OrtaWater - Fluvial Intervention Unit
Date:
2005
Ref:
1313
Matériaux:
Canadian maple wood canoe, steel structure, water pipe network, 4 glass shelves, 2 light projectors, 4 buckets, 4 crates, 4 water drums, 2 water tanks, 2 churns, copper pipes and taps, 24 OrtaWater bottles, 2 water gourds, textile gloves, webbing, audio MP3 (optional)
Dimensions:
510 x 120 x 260cm
Catalogued:
Lucy + Jorge Orta: Food Water Life, Princeton Architectural Press, NY, pp.94-95; Lucy + Jorge Orta Antarctica, p15 & 47, Electa Italy; Lucy + Jorge Pattern Book, pp88-89, Black Dog Publishing, UK
Exhibition history:
2019 Museo Novencento, Florence, Italy; 2016 Les Abbatoirs Toulouse, France; 2012-2016 Tufts University Gallery US tour); 2008 Green Leaf prize for sculpture with an environmental message United Nations Art for
Courtesy:
Lucy + Jorge Orta
Originally co-commissioned by Fondazione Bevilacqua La Masa for the 51st Venice Biennale and the Museum Boijmans Van Beuningen Rotterdam (2005-2006) the body of work OrtaWater focuses on the general scarcity of water and issues surrounding the privatization and corporate control effecting access to clean water. Starting from a rigorous analysis of this crucial resource through visual and textual research and collaborative workshops with engineers, Lucy + Jorge Orta sketch poetic artefacts, sculptures, large-scale installations and public artworks that evoke the cycle of gathering, purifying and distributing water.

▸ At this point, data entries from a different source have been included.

Lemma machine_accept_sim e m c m' evs :
  run_inv m c -> machine_accept e m = (m', Ok evs) -> settles D evs ->
  exists c', accept_all evs c = Ok c' /\ run_inv m' c'.
Proof.
  intros Hinv. unfold machine_accept.
  destruct (accept_program (ev_data e) (m, [])) as [[m1 evs1] [[]|]] eqn:Hrun; [|done].
  intros [= <- <-] Hset. unfold accept_program in Hrun.
  assert (forall (p : CM unit) Q, p (m, []) = ((m1, evs1), Ok tt) -> wp_ok p Q (m, []) -> Q tt (m1, evs1))
    as Huse.
  { intros p Q Hp Hwp. eapply wp_run_ok; eauto. }
  unfold mbind, M_bind in Hrun.
  change (self (m, [])) with ((m, [] : list AssistantEvent), @Ok LlmError _ m) in Hrun. cbv beta iota in Hrun.
  destruct (m_seen_done m) eqn:Hnd.
  { unfold throw in Hrun. by destruct (str_eqb (ev_data e) DONE_MARKER). }
  destruct (str_eqb (ev_data e) DONE_MARKER).
  - destruct (Huse _ _ Hrun (done_marker_sim m c Hinv Hnd)) as [Hnil Hinv']. cbn in *. subst.
    exists c. done.
  - cbn [lift] in Hrun. destruct (map_err json_failure (parse_chunk (ev_data e))) as [chunk|]; [|done].
    destruct Hinv as (Hs & Hfin & (HF & HL & Hbuf) & _).
    assert (J D c (m, [])) as HJ by (exists c; by split).
    pose proof (Huse _ _ Hrun (accept_chunk_sim D c chunk m [] HJ Hfin)) as Hsim.
    pose proof (Huse _ _ Hrun (keeps_accept_chunk F L chunk (m, [])
      (conj HF (conj HL (conj Hbuf Hnd))))) as (HF' & HL' & Hbuf' & Hnd').
    destruct (Hsim Hset) as [(c' & Hc' & Hs') Hfin']. exists c'. split; [exact Hc'|].
    split_and!; try done. intros Hd. cbn in *. congruence.
Qed.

One angle of their research visualises low-cost water purification devices enabling filthy water to be pumped and filtered directly from local sources. Waters that have been purified and distrubuted include the Venice's Canal Grande, the Emmersingel in Rotterdam (2005) the Hang Pu River in Shanghai (2012), and the Canal de l'Orcq in Paris (2014). In Venice, water from the Grand Canal was pumped into the St Marks Square gallery where it was channeled through a network of pipes suspended from the sculptures, arriving into a filtration and purification device, where the resulting clean water was bottled in a glass bottle edition and distributed to the biennale visitors.